Input for this task:
--*--

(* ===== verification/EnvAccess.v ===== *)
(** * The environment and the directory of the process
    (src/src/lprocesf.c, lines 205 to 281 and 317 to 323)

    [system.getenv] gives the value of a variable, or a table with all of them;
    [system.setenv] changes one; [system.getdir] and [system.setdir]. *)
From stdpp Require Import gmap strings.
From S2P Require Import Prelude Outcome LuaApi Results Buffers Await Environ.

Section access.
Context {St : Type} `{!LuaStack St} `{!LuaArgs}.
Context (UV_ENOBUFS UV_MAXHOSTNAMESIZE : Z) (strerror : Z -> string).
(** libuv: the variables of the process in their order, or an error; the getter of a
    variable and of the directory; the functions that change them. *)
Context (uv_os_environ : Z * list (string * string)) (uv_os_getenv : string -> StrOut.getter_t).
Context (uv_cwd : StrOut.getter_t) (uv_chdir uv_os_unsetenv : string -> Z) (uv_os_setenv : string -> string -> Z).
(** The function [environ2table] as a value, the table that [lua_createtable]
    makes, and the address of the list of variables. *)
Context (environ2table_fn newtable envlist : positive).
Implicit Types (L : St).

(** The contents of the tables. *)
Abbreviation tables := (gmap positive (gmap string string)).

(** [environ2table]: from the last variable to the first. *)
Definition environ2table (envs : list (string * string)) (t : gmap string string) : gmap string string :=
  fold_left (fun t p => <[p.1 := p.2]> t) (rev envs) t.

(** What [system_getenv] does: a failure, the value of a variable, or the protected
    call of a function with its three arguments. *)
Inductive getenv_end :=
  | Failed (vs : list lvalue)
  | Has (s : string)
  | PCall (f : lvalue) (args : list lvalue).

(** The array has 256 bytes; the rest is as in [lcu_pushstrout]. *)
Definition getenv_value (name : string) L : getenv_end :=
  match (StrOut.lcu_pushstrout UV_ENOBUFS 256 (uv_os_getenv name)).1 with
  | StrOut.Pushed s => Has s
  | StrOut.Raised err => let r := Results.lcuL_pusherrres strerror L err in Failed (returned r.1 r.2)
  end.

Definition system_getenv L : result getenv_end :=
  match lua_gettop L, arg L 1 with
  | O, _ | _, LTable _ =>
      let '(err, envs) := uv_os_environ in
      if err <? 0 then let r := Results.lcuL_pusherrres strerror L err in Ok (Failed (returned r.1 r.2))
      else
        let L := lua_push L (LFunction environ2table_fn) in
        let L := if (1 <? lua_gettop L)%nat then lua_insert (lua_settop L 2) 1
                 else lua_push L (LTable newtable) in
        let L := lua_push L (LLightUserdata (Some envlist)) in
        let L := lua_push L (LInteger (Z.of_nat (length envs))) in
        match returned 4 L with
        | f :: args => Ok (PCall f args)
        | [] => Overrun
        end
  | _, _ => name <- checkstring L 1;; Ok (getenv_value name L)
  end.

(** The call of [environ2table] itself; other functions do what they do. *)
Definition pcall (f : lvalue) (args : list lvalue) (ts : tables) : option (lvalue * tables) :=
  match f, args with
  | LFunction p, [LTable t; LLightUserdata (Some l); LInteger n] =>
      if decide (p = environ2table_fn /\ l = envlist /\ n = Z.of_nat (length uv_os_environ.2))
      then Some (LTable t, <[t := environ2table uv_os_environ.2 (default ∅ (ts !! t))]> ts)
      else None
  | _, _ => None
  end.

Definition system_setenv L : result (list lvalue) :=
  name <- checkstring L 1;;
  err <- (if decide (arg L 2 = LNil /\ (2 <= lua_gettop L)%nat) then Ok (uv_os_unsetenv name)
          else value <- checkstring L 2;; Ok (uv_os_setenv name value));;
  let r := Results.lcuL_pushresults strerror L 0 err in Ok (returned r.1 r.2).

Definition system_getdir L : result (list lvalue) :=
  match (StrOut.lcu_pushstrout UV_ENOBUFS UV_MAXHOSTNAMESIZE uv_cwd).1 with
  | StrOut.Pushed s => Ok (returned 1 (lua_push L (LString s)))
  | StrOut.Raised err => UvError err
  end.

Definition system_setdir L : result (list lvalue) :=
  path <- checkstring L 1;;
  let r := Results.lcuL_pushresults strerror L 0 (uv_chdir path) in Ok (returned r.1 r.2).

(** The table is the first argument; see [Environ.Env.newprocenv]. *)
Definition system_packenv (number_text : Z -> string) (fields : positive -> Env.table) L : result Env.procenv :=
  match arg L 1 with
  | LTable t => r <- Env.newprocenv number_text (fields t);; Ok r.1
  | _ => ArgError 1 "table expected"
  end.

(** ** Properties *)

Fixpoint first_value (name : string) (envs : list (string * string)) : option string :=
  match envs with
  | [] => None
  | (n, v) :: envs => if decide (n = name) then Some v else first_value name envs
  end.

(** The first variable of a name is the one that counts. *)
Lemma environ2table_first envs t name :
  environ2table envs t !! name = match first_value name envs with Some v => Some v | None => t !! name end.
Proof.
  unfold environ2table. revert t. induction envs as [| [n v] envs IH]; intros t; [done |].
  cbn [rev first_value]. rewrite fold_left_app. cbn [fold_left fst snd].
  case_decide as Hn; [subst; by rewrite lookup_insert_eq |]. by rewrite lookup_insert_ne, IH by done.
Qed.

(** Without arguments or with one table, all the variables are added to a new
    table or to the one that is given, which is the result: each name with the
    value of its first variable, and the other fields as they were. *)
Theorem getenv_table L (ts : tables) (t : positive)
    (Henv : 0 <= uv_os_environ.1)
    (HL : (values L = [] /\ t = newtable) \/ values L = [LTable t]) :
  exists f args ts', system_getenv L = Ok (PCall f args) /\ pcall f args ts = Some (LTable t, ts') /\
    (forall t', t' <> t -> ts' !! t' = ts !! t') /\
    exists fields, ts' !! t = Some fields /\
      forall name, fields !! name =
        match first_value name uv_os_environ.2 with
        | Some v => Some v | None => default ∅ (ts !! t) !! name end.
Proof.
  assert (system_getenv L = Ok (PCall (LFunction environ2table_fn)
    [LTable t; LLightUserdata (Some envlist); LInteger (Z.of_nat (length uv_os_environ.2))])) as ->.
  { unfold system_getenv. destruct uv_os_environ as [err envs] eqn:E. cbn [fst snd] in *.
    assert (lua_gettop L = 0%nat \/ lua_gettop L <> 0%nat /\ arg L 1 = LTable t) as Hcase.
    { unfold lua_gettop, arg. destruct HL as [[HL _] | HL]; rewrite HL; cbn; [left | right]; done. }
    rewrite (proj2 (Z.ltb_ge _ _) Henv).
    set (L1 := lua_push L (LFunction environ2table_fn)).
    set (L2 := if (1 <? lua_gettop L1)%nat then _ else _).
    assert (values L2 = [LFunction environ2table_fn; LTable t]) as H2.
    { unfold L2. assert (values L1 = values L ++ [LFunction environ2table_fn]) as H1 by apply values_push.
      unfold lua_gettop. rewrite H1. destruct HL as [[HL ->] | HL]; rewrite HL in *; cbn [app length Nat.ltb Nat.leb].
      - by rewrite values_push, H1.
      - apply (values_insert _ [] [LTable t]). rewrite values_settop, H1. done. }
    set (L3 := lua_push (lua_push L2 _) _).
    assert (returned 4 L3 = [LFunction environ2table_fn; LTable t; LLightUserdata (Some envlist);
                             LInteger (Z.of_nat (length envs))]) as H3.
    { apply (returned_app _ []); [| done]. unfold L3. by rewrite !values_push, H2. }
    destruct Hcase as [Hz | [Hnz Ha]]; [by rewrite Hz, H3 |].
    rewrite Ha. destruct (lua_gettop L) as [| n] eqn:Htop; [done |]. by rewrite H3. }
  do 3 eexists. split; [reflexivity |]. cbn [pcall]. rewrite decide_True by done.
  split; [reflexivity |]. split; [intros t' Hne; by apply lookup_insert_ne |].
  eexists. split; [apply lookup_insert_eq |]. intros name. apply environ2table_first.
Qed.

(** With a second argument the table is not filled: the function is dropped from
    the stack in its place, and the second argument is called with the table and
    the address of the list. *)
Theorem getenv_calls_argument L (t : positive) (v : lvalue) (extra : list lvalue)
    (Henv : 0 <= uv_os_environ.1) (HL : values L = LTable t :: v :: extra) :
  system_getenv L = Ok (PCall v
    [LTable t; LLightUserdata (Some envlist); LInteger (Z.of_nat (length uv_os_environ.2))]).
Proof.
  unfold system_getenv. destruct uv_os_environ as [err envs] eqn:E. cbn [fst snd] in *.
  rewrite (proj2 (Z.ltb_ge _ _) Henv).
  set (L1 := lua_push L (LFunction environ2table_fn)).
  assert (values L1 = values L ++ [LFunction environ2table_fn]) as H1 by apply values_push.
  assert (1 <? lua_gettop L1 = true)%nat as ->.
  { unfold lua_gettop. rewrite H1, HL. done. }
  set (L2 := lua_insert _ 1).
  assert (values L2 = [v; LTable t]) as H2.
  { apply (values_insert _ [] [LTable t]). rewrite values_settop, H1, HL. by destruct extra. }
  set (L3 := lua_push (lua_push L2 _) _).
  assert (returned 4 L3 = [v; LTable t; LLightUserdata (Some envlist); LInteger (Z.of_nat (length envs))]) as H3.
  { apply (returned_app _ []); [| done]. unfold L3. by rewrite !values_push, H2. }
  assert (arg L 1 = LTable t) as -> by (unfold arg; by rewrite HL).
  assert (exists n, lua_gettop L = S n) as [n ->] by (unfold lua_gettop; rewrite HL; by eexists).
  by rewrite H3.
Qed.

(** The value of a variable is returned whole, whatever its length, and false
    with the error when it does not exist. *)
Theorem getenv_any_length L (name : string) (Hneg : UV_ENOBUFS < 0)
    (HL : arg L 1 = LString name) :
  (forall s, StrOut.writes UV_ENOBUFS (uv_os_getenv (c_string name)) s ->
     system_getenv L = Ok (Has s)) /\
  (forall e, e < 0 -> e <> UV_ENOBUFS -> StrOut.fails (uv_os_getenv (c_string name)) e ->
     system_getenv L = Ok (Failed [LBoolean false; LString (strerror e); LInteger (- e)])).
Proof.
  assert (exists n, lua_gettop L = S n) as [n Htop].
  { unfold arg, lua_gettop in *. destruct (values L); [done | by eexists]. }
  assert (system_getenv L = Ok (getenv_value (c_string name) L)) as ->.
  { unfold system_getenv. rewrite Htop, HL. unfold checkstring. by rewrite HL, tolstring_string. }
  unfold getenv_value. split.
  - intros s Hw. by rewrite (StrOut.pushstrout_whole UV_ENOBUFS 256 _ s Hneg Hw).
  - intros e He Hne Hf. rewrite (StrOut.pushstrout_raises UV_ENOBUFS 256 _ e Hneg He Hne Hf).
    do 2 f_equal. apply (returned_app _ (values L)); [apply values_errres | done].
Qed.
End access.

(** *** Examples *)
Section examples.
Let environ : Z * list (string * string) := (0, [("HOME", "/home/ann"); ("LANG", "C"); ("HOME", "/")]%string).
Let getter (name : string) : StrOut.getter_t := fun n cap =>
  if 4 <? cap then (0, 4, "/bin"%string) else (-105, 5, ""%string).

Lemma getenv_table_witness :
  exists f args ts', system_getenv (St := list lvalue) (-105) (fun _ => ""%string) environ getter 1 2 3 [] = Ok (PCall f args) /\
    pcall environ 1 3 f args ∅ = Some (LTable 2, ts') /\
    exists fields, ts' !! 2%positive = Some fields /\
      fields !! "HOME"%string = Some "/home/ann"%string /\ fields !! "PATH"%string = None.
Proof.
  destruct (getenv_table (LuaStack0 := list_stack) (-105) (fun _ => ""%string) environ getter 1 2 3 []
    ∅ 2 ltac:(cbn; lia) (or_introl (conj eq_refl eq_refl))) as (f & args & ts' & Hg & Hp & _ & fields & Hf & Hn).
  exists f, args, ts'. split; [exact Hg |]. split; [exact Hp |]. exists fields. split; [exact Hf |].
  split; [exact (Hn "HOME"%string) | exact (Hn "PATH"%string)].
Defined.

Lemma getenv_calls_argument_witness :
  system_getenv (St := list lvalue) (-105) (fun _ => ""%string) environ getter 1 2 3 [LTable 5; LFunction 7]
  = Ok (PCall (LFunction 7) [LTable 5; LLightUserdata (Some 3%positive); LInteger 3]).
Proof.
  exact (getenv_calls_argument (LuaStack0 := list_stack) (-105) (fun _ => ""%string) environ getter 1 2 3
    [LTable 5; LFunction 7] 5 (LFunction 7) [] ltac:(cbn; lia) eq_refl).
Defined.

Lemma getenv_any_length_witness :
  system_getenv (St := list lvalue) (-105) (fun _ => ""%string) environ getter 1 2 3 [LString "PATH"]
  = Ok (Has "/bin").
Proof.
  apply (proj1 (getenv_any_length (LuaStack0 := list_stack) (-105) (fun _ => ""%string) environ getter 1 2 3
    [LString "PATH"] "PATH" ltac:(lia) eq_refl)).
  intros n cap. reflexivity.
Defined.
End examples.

--*--

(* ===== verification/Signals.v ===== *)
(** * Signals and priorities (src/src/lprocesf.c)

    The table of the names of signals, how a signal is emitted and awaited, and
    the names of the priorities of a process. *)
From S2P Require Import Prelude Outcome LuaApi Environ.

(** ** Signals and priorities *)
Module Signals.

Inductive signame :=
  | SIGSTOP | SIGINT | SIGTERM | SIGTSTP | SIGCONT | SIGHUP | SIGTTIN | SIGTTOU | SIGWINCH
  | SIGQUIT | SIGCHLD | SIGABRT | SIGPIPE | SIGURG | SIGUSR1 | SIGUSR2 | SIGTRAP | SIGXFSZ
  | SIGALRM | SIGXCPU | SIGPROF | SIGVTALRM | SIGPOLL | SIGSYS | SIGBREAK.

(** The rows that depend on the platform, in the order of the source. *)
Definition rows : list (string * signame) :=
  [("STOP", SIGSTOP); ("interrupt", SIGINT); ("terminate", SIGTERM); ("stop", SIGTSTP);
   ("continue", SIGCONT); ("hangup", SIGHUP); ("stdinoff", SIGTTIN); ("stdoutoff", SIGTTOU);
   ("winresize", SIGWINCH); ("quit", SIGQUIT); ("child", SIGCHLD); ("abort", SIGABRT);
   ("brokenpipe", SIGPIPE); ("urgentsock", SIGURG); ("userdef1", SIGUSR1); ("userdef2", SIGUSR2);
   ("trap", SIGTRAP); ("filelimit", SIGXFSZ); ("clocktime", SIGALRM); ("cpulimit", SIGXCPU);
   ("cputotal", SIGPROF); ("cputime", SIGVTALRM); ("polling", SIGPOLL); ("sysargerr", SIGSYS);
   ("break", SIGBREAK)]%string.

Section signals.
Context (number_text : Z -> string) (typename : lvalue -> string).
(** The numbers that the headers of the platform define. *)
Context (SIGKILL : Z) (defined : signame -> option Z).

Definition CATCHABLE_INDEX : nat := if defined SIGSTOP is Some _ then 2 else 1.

--*--

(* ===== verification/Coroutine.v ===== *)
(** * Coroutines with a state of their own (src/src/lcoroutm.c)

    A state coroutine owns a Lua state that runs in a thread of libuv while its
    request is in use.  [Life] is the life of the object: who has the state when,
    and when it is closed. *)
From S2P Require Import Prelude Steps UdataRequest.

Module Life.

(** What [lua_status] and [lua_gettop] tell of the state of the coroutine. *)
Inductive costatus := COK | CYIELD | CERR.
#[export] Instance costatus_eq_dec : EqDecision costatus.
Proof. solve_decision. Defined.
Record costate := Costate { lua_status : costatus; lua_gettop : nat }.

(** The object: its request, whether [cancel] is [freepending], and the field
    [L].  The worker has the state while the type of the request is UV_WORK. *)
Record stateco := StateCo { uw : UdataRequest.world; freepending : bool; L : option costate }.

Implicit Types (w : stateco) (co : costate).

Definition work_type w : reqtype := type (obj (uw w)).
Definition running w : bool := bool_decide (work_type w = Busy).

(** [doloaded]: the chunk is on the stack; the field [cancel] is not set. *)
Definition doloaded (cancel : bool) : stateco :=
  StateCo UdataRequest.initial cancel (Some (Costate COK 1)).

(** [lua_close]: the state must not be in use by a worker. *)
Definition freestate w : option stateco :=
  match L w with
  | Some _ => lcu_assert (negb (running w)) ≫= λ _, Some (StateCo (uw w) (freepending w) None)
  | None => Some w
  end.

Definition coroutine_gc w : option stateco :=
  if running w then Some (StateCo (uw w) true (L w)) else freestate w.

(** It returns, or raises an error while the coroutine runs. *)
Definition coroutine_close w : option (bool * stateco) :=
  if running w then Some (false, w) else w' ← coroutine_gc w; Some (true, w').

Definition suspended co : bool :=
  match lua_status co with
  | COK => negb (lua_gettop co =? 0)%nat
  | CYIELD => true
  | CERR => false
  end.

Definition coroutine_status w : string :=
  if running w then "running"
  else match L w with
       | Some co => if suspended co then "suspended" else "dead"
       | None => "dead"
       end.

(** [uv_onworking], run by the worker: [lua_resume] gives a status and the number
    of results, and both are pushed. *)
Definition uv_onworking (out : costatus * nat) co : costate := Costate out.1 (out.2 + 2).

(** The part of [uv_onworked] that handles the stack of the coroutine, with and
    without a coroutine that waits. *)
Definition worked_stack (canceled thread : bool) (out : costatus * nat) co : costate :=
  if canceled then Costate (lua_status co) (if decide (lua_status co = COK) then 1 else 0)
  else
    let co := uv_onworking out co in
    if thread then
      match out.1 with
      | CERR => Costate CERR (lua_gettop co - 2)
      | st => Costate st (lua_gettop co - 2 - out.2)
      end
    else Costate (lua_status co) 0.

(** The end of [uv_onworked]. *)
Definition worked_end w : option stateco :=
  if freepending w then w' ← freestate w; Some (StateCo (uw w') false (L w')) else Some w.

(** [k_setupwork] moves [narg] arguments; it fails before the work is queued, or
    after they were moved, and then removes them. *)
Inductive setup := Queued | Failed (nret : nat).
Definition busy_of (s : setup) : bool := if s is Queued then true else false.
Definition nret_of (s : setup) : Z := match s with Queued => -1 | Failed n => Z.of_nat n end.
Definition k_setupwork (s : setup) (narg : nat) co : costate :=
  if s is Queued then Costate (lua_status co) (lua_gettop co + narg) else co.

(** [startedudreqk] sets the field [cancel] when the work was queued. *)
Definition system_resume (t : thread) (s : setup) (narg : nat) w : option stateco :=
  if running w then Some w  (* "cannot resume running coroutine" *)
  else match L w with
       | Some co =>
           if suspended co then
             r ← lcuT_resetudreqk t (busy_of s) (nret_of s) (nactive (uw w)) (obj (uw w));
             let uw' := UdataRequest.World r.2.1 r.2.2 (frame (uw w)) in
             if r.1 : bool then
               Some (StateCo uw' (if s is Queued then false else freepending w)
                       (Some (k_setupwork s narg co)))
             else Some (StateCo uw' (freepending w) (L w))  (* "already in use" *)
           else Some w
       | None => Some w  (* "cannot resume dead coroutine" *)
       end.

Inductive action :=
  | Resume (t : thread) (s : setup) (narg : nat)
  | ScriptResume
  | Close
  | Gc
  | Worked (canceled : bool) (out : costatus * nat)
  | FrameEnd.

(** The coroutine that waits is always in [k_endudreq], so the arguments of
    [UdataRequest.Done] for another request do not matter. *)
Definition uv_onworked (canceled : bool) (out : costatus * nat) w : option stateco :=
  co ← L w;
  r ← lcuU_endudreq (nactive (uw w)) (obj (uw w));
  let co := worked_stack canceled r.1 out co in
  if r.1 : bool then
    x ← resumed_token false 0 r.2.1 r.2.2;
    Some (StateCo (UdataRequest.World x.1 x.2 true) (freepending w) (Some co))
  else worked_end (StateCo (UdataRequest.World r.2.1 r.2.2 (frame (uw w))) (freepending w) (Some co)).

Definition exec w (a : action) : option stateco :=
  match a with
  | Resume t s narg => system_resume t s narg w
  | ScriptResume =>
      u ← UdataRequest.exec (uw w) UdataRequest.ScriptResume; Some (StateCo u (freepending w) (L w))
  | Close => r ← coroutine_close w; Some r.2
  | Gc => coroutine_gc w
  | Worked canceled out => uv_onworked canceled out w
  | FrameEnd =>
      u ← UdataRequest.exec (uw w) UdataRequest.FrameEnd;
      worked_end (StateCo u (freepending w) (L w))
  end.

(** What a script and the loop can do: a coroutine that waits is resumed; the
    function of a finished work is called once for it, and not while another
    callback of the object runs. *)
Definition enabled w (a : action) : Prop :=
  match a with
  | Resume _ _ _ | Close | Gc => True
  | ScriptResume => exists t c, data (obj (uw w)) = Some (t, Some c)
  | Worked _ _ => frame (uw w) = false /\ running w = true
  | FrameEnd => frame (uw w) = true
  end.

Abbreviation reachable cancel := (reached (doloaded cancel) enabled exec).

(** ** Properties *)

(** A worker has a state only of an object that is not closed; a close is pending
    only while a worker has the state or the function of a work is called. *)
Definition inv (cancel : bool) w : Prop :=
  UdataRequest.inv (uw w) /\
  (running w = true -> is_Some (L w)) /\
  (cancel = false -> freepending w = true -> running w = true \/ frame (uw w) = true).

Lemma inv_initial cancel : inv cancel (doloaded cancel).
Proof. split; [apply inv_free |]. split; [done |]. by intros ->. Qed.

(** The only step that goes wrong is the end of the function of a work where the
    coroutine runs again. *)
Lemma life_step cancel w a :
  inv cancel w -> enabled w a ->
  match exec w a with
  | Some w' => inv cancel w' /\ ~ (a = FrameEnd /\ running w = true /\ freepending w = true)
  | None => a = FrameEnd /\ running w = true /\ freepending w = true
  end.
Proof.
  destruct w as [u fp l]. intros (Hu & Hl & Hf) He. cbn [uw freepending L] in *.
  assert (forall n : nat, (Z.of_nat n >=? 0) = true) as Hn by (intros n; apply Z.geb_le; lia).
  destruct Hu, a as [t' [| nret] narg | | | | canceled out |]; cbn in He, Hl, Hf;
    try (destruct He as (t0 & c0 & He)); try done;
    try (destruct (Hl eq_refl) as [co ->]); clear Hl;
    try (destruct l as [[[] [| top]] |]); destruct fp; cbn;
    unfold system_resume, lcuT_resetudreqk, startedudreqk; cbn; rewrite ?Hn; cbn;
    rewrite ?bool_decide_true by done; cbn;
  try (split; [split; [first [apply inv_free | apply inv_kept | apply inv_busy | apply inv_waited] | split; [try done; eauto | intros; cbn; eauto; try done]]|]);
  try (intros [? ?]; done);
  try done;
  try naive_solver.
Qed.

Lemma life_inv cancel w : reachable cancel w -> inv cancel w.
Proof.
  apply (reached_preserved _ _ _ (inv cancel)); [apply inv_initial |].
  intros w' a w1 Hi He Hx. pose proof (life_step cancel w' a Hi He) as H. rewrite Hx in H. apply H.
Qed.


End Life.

--*--

Your assignment:
Please make an exact copy of the lines above from the line with "match (StrOut.lcu_pushstrout UV_ENOBUFS 256" through the line with "let L := lua_push L (LFunction", both ends included.

Response for this exercise:
  match (StrOut.lcu_pushstrout UV_ENOBUFS 256 (uv_os_getenv name)).1 with
  | StrOut.Pushed s => Has s
  | StrOut.Raised err => let r := Results.lcuL_pusherrres strerror L err in Failed (returned r.1 r.2)
  end.

Definition system_getenv L : result getenv_end :=
  match lua_gettop L, arg L 1 with
  | O, _ | _, LTable _ =>
      let '(err, envs) := uv_os_environ in
      if err <? 0 then let r := Results.lcuL_pusherrres strerror L err in Ok (Failed (returned r.1 r.2))
      else
        let L := lua_push L (LFunction environ2table_fn) in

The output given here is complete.